Below are several entries. Transcribe exactly those lines that fall from the one with "unfold thunk_ok, load8, load32 in *." through the one with "- assert (E : pushes_error k = false).", end lines included.
══════
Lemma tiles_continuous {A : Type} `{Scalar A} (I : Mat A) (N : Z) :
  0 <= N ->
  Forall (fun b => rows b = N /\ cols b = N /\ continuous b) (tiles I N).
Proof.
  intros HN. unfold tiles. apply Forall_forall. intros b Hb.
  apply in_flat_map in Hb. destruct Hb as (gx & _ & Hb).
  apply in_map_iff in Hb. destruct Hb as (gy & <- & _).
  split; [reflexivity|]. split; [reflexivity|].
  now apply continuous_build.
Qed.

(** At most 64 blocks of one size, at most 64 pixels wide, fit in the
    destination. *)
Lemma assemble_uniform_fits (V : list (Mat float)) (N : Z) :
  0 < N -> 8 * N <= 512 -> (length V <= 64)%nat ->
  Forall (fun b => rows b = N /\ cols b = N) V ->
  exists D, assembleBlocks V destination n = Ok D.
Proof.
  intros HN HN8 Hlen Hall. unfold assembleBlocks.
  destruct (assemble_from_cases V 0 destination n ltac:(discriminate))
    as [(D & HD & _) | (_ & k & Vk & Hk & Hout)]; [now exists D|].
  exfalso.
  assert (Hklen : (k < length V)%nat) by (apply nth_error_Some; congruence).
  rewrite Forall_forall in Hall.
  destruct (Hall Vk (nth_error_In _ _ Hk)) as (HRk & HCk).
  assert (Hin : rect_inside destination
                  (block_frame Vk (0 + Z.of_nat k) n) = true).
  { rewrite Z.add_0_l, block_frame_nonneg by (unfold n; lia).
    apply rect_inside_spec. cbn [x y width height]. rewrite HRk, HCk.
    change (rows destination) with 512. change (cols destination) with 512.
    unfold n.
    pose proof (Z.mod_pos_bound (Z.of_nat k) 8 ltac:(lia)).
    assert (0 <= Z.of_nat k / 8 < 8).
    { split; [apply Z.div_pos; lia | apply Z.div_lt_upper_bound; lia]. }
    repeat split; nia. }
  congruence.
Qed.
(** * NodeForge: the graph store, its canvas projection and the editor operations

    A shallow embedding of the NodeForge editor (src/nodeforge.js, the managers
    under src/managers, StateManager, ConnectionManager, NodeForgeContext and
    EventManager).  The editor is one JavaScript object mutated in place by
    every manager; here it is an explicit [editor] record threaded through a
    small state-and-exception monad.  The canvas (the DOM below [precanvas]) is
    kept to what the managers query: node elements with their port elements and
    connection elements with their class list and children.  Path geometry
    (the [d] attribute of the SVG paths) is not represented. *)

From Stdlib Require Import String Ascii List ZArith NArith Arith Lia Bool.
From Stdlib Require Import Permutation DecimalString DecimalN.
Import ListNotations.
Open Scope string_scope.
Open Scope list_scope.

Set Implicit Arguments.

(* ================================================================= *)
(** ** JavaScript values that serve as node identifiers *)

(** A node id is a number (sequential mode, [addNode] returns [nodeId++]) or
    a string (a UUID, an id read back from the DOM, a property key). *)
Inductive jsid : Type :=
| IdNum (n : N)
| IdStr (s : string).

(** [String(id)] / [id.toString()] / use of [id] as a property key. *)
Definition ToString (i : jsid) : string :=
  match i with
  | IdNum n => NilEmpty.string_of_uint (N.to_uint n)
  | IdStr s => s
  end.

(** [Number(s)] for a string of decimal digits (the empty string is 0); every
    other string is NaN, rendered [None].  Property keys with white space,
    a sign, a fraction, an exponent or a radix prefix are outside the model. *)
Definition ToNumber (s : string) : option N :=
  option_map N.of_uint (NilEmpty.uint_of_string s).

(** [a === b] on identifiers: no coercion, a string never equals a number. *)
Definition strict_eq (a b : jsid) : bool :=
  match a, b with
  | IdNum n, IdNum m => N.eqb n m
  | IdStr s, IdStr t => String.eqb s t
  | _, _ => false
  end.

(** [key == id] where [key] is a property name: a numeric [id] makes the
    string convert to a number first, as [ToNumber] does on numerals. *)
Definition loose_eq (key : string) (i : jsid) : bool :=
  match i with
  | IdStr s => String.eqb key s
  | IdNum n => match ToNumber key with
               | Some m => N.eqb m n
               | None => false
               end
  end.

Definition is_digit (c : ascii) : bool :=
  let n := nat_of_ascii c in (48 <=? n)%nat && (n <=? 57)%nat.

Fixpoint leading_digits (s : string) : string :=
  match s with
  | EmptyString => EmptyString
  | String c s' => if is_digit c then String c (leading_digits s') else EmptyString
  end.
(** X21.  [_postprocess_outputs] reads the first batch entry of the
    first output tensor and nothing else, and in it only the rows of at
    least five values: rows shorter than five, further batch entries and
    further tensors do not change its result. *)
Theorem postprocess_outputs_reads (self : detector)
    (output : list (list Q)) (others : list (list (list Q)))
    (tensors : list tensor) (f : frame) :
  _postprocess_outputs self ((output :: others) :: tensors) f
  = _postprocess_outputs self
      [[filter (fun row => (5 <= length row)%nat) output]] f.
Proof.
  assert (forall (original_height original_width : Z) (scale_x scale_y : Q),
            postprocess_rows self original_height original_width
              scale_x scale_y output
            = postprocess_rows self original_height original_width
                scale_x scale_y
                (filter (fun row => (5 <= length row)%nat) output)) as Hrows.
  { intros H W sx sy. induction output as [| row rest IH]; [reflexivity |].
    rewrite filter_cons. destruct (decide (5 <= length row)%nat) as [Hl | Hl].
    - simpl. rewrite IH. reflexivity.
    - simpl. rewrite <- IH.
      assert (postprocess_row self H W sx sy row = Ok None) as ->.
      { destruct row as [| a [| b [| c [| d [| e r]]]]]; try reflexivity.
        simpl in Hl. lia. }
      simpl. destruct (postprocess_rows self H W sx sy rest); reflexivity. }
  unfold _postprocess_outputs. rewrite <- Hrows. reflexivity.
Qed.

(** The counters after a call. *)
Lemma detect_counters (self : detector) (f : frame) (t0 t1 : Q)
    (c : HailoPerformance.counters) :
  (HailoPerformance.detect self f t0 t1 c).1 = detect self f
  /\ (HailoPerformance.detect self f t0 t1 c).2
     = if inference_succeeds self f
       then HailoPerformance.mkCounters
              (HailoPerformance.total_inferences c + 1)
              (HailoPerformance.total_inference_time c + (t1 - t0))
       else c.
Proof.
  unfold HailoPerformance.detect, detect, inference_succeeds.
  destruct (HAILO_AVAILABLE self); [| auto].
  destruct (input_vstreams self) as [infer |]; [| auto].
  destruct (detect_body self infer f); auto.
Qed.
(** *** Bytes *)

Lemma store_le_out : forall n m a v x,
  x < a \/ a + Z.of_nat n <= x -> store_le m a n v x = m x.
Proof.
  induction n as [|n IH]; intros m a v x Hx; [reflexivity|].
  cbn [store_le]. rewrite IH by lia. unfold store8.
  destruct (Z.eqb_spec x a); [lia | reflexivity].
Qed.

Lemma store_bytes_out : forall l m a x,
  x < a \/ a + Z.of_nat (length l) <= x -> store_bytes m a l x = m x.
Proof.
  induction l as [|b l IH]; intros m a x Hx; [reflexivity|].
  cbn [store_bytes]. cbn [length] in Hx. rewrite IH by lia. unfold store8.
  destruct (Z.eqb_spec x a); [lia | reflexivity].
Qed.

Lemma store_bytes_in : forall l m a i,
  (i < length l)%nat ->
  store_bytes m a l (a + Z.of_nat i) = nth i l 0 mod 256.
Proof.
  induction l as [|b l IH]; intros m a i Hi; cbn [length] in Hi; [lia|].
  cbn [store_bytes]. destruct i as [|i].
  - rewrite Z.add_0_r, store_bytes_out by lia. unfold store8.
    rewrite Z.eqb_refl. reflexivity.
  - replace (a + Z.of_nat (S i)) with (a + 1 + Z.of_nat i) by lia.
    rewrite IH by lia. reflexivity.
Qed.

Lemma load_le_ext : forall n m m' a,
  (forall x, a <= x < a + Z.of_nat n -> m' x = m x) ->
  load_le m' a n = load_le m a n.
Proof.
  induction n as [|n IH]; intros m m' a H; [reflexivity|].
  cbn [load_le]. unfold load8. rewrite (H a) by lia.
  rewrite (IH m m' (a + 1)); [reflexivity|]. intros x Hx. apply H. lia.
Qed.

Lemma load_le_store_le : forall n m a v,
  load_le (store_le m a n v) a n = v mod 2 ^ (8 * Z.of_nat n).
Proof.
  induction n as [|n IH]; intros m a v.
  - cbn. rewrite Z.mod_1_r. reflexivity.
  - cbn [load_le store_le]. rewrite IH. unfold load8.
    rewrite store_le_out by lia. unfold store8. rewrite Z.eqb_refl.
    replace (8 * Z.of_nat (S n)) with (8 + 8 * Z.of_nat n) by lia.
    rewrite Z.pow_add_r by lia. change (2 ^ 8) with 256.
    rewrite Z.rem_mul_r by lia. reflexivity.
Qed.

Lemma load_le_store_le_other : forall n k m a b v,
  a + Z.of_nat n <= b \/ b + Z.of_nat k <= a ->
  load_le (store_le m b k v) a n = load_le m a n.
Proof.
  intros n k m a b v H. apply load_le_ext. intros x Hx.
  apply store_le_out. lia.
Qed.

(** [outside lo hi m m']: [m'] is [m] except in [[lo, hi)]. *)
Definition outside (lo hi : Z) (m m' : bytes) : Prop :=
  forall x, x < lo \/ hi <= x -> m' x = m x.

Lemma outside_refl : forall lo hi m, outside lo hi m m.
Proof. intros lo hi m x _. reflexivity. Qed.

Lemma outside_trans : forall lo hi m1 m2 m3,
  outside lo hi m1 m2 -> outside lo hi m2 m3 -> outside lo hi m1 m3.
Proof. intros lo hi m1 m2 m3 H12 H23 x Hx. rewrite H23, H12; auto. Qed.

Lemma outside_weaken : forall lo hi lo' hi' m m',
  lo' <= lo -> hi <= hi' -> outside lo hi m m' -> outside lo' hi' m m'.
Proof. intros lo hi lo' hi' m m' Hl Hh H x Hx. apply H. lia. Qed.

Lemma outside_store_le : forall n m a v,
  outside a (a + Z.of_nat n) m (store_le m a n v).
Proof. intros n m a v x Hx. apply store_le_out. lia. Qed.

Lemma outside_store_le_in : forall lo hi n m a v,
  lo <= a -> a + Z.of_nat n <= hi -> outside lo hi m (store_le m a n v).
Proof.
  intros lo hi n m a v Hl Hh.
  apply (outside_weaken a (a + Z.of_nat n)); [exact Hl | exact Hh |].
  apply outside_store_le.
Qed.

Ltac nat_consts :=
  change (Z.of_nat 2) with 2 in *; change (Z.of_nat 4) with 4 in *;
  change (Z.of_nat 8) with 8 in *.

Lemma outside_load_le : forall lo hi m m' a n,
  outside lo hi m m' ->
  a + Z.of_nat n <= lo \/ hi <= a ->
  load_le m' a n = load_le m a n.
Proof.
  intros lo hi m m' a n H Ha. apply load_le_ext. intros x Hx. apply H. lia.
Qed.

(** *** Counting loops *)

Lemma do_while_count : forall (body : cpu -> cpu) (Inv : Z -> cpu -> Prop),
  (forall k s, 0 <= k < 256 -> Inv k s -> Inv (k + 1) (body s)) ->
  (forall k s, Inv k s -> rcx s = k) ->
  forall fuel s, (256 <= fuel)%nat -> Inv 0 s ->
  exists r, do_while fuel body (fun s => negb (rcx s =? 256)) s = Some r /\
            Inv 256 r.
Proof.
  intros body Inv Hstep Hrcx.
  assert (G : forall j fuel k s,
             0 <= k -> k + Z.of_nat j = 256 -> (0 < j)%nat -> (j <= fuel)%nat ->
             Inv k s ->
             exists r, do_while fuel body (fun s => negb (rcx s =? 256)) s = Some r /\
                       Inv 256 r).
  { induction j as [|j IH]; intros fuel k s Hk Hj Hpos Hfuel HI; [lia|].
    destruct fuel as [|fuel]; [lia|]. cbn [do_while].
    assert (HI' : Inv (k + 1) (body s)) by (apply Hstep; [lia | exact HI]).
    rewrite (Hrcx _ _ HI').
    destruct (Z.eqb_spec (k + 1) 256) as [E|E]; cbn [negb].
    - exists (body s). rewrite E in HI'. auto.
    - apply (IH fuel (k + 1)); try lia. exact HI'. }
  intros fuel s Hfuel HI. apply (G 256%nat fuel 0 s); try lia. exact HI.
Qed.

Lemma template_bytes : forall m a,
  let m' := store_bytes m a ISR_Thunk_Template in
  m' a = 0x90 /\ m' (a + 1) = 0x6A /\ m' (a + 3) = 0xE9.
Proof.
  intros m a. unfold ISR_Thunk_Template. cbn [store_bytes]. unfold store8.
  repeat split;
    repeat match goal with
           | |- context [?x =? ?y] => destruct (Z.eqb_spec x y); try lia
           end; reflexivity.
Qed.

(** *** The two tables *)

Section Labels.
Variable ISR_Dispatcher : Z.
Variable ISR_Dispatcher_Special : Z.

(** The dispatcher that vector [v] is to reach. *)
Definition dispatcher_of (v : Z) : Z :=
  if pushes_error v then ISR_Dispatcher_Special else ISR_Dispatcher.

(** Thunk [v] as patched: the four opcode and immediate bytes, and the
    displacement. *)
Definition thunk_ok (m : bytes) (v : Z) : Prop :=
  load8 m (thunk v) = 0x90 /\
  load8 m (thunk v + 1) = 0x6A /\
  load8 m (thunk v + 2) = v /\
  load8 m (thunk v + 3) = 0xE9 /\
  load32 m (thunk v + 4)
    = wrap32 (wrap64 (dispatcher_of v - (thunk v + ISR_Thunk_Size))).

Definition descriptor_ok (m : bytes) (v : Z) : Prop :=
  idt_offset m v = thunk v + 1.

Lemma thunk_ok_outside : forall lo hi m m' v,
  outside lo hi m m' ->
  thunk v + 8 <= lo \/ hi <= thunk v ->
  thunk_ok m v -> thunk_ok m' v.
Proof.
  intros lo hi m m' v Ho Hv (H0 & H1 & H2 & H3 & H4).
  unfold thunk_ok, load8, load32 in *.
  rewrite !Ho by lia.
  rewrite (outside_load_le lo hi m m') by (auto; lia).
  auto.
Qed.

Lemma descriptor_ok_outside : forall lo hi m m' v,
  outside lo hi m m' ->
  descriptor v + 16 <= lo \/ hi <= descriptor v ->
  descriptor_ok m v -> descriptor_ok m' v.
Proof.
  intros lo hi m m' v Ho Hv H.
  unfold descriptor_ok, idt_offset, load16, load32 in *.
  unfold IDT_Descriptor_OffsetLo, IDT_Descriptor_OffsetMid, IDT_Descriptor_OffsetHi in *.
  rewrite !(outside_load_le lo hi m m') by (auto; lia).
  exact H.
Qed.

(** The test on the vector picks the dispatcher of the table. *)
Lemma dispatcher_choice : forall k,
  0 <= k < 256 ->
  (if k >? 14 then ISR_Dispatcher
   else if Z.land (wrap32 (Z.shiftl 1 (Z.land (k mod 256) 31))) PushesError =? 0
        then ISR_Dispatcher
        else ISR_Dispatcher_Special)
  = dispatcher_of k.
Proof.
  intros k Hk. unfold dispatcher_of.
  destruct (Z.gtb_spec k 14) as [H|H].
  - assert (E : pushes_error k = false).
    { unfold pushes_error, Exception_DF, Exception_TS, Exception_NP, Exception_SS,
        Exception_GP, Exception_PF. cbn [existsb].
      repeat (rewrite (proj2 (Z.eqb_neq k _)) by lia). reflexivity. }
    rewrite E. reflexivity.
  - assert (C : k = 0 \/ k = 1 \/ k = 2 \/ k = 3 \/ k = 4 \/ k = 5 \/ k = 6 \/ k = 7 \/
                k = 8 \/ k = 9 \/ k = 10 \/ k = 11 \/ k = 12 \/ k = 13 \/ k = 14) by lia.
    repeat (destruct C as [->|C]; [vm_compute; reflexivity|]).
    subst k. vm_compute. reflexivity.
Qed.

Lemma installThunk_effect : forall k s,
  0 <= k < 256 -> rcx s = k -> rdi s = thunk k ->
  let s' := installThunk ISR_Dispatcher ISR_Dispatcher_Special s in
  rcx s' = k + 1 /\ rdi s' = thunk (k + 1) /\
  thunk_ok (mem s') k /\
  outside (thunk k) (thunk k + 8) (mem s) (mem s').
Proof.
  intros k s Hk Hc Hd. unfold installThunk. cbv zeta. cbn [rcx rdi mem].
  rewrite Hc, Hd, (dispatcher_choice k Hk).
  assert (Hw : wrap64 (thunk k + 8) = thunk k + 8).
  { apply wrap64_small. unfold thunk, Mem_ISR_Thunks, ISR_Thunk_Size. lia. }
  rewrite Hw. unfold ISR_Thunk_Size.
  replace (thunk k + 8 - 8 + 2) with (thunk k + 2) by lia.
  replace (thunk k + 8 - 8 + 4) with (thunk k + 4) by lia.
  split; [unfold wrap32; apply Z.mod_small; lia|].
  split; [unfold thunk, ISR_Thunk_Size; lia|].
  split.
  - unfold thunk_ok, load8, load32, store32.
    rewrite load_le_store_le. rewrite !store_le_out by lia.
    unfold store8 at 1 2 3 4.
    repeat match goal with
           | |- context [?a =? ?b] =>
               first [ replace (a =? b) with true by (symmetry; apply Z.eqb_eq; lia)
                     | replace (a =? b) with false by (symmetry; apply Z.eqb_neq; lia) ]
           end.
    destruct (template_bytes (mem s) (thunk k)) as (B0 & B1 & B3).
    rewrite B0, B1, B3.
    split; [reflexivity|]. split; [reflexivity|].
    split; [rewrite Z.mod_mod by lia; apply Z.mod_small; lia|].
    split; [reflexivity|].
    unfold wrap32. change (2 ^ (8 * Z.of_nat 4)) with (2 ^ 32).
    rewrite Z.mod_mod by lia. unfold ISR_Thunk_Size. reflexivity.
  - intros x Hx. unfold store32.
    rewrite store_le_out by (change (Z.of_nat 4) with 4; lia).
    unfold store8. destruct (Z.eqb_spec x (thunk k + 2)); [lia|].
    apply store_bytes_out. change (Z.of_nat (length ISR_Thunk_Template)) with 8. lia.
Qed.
══════
▸ Result for this exercise:
  unfold thunk_ok, load8, load32 in *.
  rewrite !Ho by lia.
  rewrite (outside_load_le lo hi m m') by (auto; lia).
  auto.
Qed.

Lemma descriptor_ok_outside : forall lo hi m m' v,
  outside lo hi m m' ->
  descriptor v + 16 <= lo \/ hi <= descriptor v ->
  descriptor_ok m v -> descriptor_ok m' v.
Proof.
  intros lo hi m m' v Ho Hv H.
  unfold descriptor_ok, idt_offset, load16, load32 in *.
  unfold IDT_Descriptor_OffsetLo, IDT_Descriptor_OffsetMid, IDT_Descriptor_OffsetHi in *.
  rewrite !(outside_load_le lo hi m m') by (auto; lia).
  exact H.
Qed.

(** The test on the vector picks the dispatcher of the table. *)
Lemma dispatcher_choice : forall k,
  0 <= k < 256 ->
  (if k >? 14 then ISR_Dispatcher
   else if Z.land (wrap32 (Z.shiftl 1 (Z.land (k mod 256) 31))) PushesError =? 0
        then ISR_Dispatcher
        else ISR_Dispatcher_Special)
  = dispatcher_of k.
Proof.
  intros k Hk. unfold dispatcher_of.
  destruct (Z.gtb_spec k 14) as [H|H].
  - assert (E : pushes_error k = false).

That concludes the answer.